#### [Your task]
Nothing but the lines from the one containing "on an empty" through the last line of the data below should be returned, each copied exactly.
········
(** * Schema validation of graphql-with-inputunion

    A shallow embedding of [type/validate.js.flow] (the schema validator of
    the GraphQL type system extended with input unions) and of
    [jsutils/orList.js] (the suggestion-list formatter), with the properties
    of the validation rules proved over the embedding.

    Conventions of the embedding:
    - a JavaScript array is a [list]; a nullable value is an [option];
    - an object created with [Object.create(null)] and used as a set of
      names is a [gmap string bool];
    - the validation context is threaded explicitly: a validator is a
      function from contexts to contexts (monad [V]);
    - a thrown exception is a constructor of the result type. *)

From Stdlib Require Import Ascii.
From stdpp Require Import base strings gmap list.

Local Open Scope string_scope.
Local Open Scope list_scope.

(** ** jsutils/orList.js *)

Module OrList.

Definition MAX_LENGTH : nat := 5.

(** [Array.prototype.reduce] called without an initial value: the first
    element is the initial accumulator and the callback runs from index 1;
    on an empty array the call throws a TypeError ([None]). *)
Fixpoint reduceFrom {A} (f : A → A → nat → A) (acc : A) (index : nat)
    (l : list A) : A :=
  match l with
  | [] => acc
  | x :: rest => reduceFrom f (f acc x index) (S index) rest
  end.

Definition reduce {A} (f : A → A → nat → A) (l : list A) : option A :=
  match l with
  | [] => None
  | x :: rest => Some (reduceFrom f x 1 rest)
  end.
········
#### [Result for this exercise]
    on an empty array the call throws a TypeError ([None]). *)
Fixpoint reduceFrom {A} (f : A → A → nat → A) (acc : A) (index : nat)
    (l : list A) : A :=
  match l with
  | [] => acc
  | x :: rest => reduceFrom f (f acc x index) (S index) rest
  end.

Definition reduce {A} (f : A → A → nat → A) (l : list A) : option A :=
  match l with
  | [] => None
  | x :: rest => Some (reduceFrom f x 1 rest)
  end.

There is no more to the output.